BEGIN

(** * Exchange-rate service (exchange_service_v2.py): configuration,
      business days, synchronisation with the external rate source, the
      read endpoint with its web and chat views, and the health endpoint.

    The development embeds the functions of
    [src/exchange-api/exchange_service_v2.py] and proves the properties the
    specification states about them.

    Conventions of the embedding.
    - A [datetime.date] is represented by its proleptic Gregorian ordinal
      ([date.toordinal()]): day 1 is 0001-01-01, a Monday.  [timedelta(days=k)]
      arithmetic is addition on ordinals, comparison is comparison of
      ordinals, and [weekday()] is Python's: Monday is 0 and Sunday is 6.
      Python keeps dates within the years 1 to 9999.  The walk back of
      [get_business_days] is the one place where a count can take the code
      out of that range: [get_business_days_checked] is the function with
      the [OverflowError], and [get_business_days] the list it returns.  The
      clock of the service is far from both ends, and elsewhere the bound is
      not represented.
      PostgREST serialises the [date] column as [%Y-%m-%d]; the [strftime] /
      [strptime] round trip is the identity on dates and is not represented.
    - The clock ([now_kst], [today_kst]), the external rate source, the
      configuration and the availability of the storage backend are inputs of
      the model (the record [env]); the PostgREST table is explicit state,
      a list of rows whose key is the date: the storage refuses an insert
      that would give a date two rows, and a request that is refused or not
      answered changes nothing.  Whether a request reaches the storage
      depends on the request: two identical reads of one run have the same
      outcome.
    - JSON numbers are IEEE 754 doubles, as Python reads them; a JSON [null]
      is [None].
    - The answers of PostgREST to the queries of [load_config_from_db] are an
      input of the loader; a dict is a list of keys and values in insertion
      order, and [exit(1)] and a [KeyError] are [None]. *)

From Equations Require Import Equations.
From Stdlib Require Import Ascii String ZArith List Lia Bool.
From Stdlib Require Import Floats.PrimFloat.
From Stdlib Require Import Sorted Permutation.
Import ListNotations.
Open Scope Z_scope.

(* ===================================================================== *)
(** ** Dates *)
(* ===================================================================== *)

Definition date := Z.

(** [date.weekday()]: Monday is 0, Sunday is 6.  Ordinal 1 is a Monday. *)
Definition weekday (d : date) : Z := (d + 6) mod 7.

(** The test [current.weekday() < 5] of the source (Monday to Friday). *)
Definition is_business_day (d : date) : bool := weekday d <? 5.

(** [date(y, m, d).toordinal()], for writing concrete dates. *)
Definition is_leap (y : Z) : bool :=
  ((y mod 4 =? 0) && negb (y mod 100 =? 0)) || (y mod 400 =? 0).

Definition days_before_year (y : Z) : Z :=
  let p := y - 1 in p * 365 + p / 4 - p / 100 + p / 400.

Definition days_in_month (y m : Z) : Z :=
  if m =? 2 then (if is_leap y then 29 else 28)
  else if (m =? 4) || (m =? 6) || (m =? 9) || (m =? 11) then 30 else 31.

Fixpoint days_before_month_aux (y : Z) (k : nat) : Z :=
  match k with
  | O => 0
  | S k' => days_before_month_aux y k' + days_in_month y (Z.of_nat k)
  end.

Definition ymd (y m d : Z) : date :=
  days_before_year y + days_before_month_aux y (Z.to_nat (m - 1)) + d.

(* ===================================================================== *)
(** ** get_business_days *)
(* ===================================================================== *)

(** The loop of [get_business_days] stops: a business day raises [count],
    and a Saturday or Sunday is at most two steps away from a Friday. *)
Definition gbd_measure (days : Z) (current : date) (count : Z) : nat :=
  (3 * Z.to_nat (days - count) + Z.to_nat (weekday current - 4))%nat.

(** [get_business_days]: the [while count < days] loop.  [current] is the date
    of the running [datetime] (its time of day never changes). *)
Equations? gbd_loop (days : Z) (current : date) (count : Z) (result : list date)
  : list date by wf (gbd_measure days current count) lt :=
gbd_loop days current count result with Z_lt_dec count days := {
  | left _ with Z_lt_dec (weekday current) 5 := {
      | left _ := gbd_loop days (current - 1) (count + 1) (result ++ [current]);
      | right _ := gbd_loop days (current - 1) count result };
  | right _ := result }.
Proof.
  - unfold gbd_measure, weekday in *.
    pose proof (Z.mod_pos_bound (current - 1 + 6) 7 ltac:(lia)). lia.
  - unfold gbd_measure, weekday in *.
    assert ((current - 1 + 6) mod 7 = (current + 6) mod 7 - 1).
    { pose proof (Z.div_mod (current + 6) 7 ltac:(lia)).
      pose proof (Z.mod_pos_bound (current + 6) 7 ltac:(lia)).
      symmetry. apply Z.mod_unique with (q := (current + 6) / 7); lia. }
    lia.
Qed.

(** [get_business_days(days)], with the reading of [now_kst()] as [now]: the
    dates the loop collects, on day numbers without the bound of Python's
    dates.  By [get_business_days_checked_some] below this is the result of
    the code whenever the code returns. *)
Definition get_business_days (now : date) (days : Z) : list date :=
  gbd_loop days now 0 [].

(** The day number of [date.min], 0001-01-01. *)
Definition MINORDINAL : Z := 1.

(** The loop as Python runs it.  [current -= timedelta(days=1)] is executed
    in every turn, after the test of the weekday, and raises [OverflowError]
    when the result is before 0001-01-01; nothing catches it in the function.
    [None] stands for that exception. *)
Equations? gbd_loop_checked (days : Z) (current : date) (count : Z) (result : list date)
  : option (list date) by wf (Z.to_nat current) lt :=
gbd_loop_checked days current count result with Z_lt_dec count days := {
  | left _ with Z_lt_dec (weekday current) 5 := {
      | left _ with Z_lt_dec (current - 1) MINORDINAL := {
          | left _ := None;
          | right _ := gbd_loop_checked days (current - 1) (count + 1) (result ++ [current]) };
      | right _ with Z_lt_dec (current - 1) MINORDINAL := {
          | left _ := None;
          | right _ := gbd_loop_checked days (current - 1) count result } };
  | right _ := Some result }.
Proof. all: unfold MINORDINAL in *; lia. Qed.

Definition get_business_days_checked (now : date) (days : Z) : option (list date) :=
  gbd_loop_checked days now 0 [].

(* ===================================================================== *)
(** ** The world of the service: configuration, clock, rate source, storage *)
(* ===================================================================== *)

(** A row of the exchange-rate table, and a record as the sync builds it
    ([data_to_save]): the date and the four rates, [None] for JSON null. *)
Record rate_row : Type := mk_row {
  row_date : date;
  usd : option float;
  eur : option float;
  jpy100 : option float;
  cnh : option float }.

(** One entry of the external source's payload: [cur_unit] after [strip()],
    and [deal_bas_r] after [float(deal_bas_r.replace(',', ''))], [None] when
    that conversion raises. *)
Record api_item : Type := mk_item {
  cur_unit : string;
  deal_bas_r : option float }.

(** What [requests.get(EXCHANGE_API_BASE_URL, ...)] followed by
    [raise_for_status()] and [json()] gives for a date: an exception
    (transport, HTTP status or parse), or the decoded payload. *)
Inductive fetch_result : Type :=
| FetchError
| FetchOk (api_data : list api_item).

(** The PostgREST requests the service issues on the exchange-rate table. *)
Inductive request : Type :=
| GetHealth                                      (* GET ?limit=1 *)
| GetLatest                                      (* GET ?select=date&order=date.desc&limit=1 *)
| GetDates (dates : list date) (ordered : bool)  (* GET ?date=in.(...)[&order=date.desc] *)
| Post (rows : list rate_row)                    (* POST, a JSON array *)
| Patch (d : date) (item : rate_row).            (* PATCH ?date=eq.d *)

(** What the service does to the outside, in order. *)
Inductive event : Type :=
| Storage (q : request)
| Fetch (d : date).

(** The inputs of a run that the service does not control. *)
Record env : Type := mk_env {
  EXCHANGE_API_BASE_URL : option string;
  EXCHANGE_API_AUTH_KEY : option string;
  now_kst : date;
  fetch_rates : date -> fetch_result;
  (** [reachable q = false]: the request [q] does not reach the storage, or
      its answer does not come back; it ends in a
      [requests.exceptions.RequestException] and changes nothing. *)
  reachable : request -> bool }.

Definition today_kst (e : env) : date := now_kst e.

(** The table behind PostgREST and the log of the run. *)
Record world : Type := mk_world {
  table : list rate_row;
  trace : list event }.

(** State passing over [world]. *)
Definition M (A : Type) : Type := world -> A * world.

Definition ret {A : Type} (a : A) : M A := fun w => (a, w).

Definition bind {A B : Type} (m : M A) (k : A -> M B) : M B :=
  fun w => let (a, w') := m w in k a w'.

Notation "x <- m ;; k" := (bind m (fun x => k))
  (at level 61, m at next level, right associativity).

Definition log (ev : event) : M unit :=
  fun w => (tt, mk_world (table w) (trace w ++ [ev])).

(** Membership of a date in a list of dates ([in]). *)
Definition date_in (d : date) (l : list date) : bool := existsb (Z.eqb d) l.

(** [order=date.desc]. *)
Fixpoint insert_desc (r : rate_row) (l : list rate_row) : list rate_row :=
  match l with
  | [] => [r]
  | x :: t => if row_date x <? row_date r then r :: l else x :: insert_desc r t
  end.

Definition order_date_desc (l : list rate_row) : list rate_row :=
  fold_right insert_desc [] l.

(** [select=date]: only the date column is returned. *)
Definition select_date (r : rate_row) : rate_row :=
  mk_row (row_date r) None None None None.

(** The date is the key of the table, which holds at most one row for a
    date.  The storage refuses (HTTP 409, which [raise_for_status] turns
    into a [RequestException]) a POST two of whose rows have the same date
    or one of whose rows has the date of a stored row, and stores none of
    its rows.  The other requests create no row; a PATCH of the service
    carries the date it is keyed by. *)
Fixpoint unique_dates (ds : list date) : bool :=
  match ds with
  | [] => true
  | d :: rest => negb (date_in d rest) && unique_dates rest
  end.

Definition accepts (q : request) (t : list rate_row) : bool :=
  match q with
  | Post rows =>
      unique_dates (map row_date rows)
      && negb (existsb (fun r => date_in (row_date r) (map row_date t)) rows)
  | _ => true
  end.

(** The rows a request returns ([Prefer: return=representation]) and the
    table after it, when the storage accepts it and the answer comes
    back. *)
Definition answer (q : request) (t : list rate_row) : list rate_row * list rate_row :=
  match q with
  | GetHealth => (firstn 1 t, t)
  | GetLatest => (map select_date (firstn 1 (order_date_desc t)), t)
  | GetDates dates ordered =>
      let found := filter (fun r => date_in (row_date r) dates) t in
      (if ordered then order_date_desc found else found, t)
  | Post rows => (rows, t ++ rows)
  | Patch d item =>
      (map (fun _ => item) (filter (fun r => row_date r =? d) t),
       map (fun r => if row_date r =? d then item else r) t)
  end.

(** The dict [postgrest_request] returns: [success] with [data], or not. *)
Inductive pg_result : Type :=
| PgOk (data : list rate_row)
| PgFail.

Definition postgrest_request (e : env) (q : request) : M pg_result :=
  _ <- log (Storage q) ;;
  fun w =>
    if accepts q (table w) && reachable e q
    then let (data, t') := answer q (table w) in (PgOk data, mk_world t' (trace w))
    else (PgFail, w).

(* ===================================================================== *)
(** ** sync_exchange_data_from_api *)
(* ===================================================================== *)

Definition CURRENCIES : list string := ["USD"; "EUR"; "JPY100"; "CNH"]%string.

(** [rates_dict], a dict over the keys of [CURRENCIES]. *)
Definition rates_dict : Type := list (string * option float).

Definition dict_mem (k : string) (d : rates_dict) : bool :=
  existsb (fun p => String.eqb (fst p) k) d.

Definition dict_set (k : string) (v : option float) (d : rates_dict) : rates_dict :=
  map (fun p => if String.eqb (fst p) k then (k, v) else p) d.

Definition dict_get (k : string) (d : rates_dict) : option float :=
  match find (fun p => String.eqb (fst p) k) d with
  | Some p => snd p
  | None => None
  end.

(** The inner loop over [api_data]: an item whose rate does not convert is
    skipped; 'JPY(100)' is stored under 'JPY100'; other units are kept only
    when they are keys of [rates_dict]. *)
Definition normalize_item (d : rates_dict) (item : api_item) : rates_dict :=
  match deal_bas_r item with
  | None => d
  | Some rate_value =>
      if String.eqb (cur_unit item) "JPY(100)" then dict_set "JPY100" (Some rate_value) d
      else if dict_mem (cur_unit item) d then dict_set (cur_unit item) (Some rate_value) d
      else d
  end.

END

_Exercise_.
Could you repeat exactly the lines above from the line with "(transport, HTTP status" up to and including the line with "fold_right insert_desc [] l.", and only those?

_Solved problem_.
    (transport, HTTP status or parse), or the decoded payload. *)
Inductive fetch_result : Type :=
| FetchError
| FetchOk (api_data : list api_item).

(** The PostgREST requests the service issues on the exchange-rate table. *)
Inductive request : Type :=
| GetHealth                                      (* GET ?limit=1 *)
| GetLatest                                      (* GET ?select=date&order=date.desc&limit=1 *)
| GetDates (dates : list date) (ordered : bool)  (* GET ?date=in.(...)[&order=date.desc] *)
| Post (rows : list rate_row)                    (* POST, a JSON array *)
| Patch (d : date) (item : rate_row).            (* PATCH ?date=eq.d *)

(** What the service does to the outside, in order. *)
Inductive event : Type :=
| Storage (q : request)
| Fetch (d : date).

(** The inputs of a run that the service does not control. *)
Record env : Type := mk_env {
  EXCHANGE_API_BASE_URL : option string;
  EXCHANGE_API_AUTH_KEY : option string;
  now_kst : date;
  fetch_rates : date -> fetch_result;
  (** [reachable q = false]: the request [q] does not reach the storage, or
      its answer does not come back; it ends in a
      [requests.exceptions.RequestException] and changes nothing. *)
  reachable : request -> bool }.

Definition today_kst (e : env) : date := now_kst e.

(** The table behind PostgREST and the log of the run. *)
Record world : Type := mk_world {
  table : list rate_row;
  trace : list event }.

(** State passing over [world]. *)
Definition M (A : Type) : Type := world -> A * world.

Definition ret {A : Type} (a : A) : M A := fun w => (a, w).

Definition bind {A B : Type} (m : M A) (k : A -> M B) : M B :=
  fun w => let (a, w') := m w in k a w'.

Notation "x <- m ;; k" := (bind m (fun x => k))
  (at level 61, m at next level, right associativity).

Definition log (ev : event) : M unit :=
  fun w => (tt, mk_world (table w) (trace w ++ [ev])).

(** Membership of a date in a list of dates ([in]). *)
Definition date_in (d : date) (l : list date) : bool := existsb (Z.eqb d) l.

(** [order=date.desc]. *)
Fixpoint insert_desc (r : rate_row) (l : list rate_row) : list rate_row :=
  match l with
  | [] => [r]
  | x :: t => if row_date x <? row_date r then r :: l else x :: insert_desc r t
  end.

Definition order_date_desc (l : list rate_row) : list rate_row :=
  fold_right insert_desc [] l.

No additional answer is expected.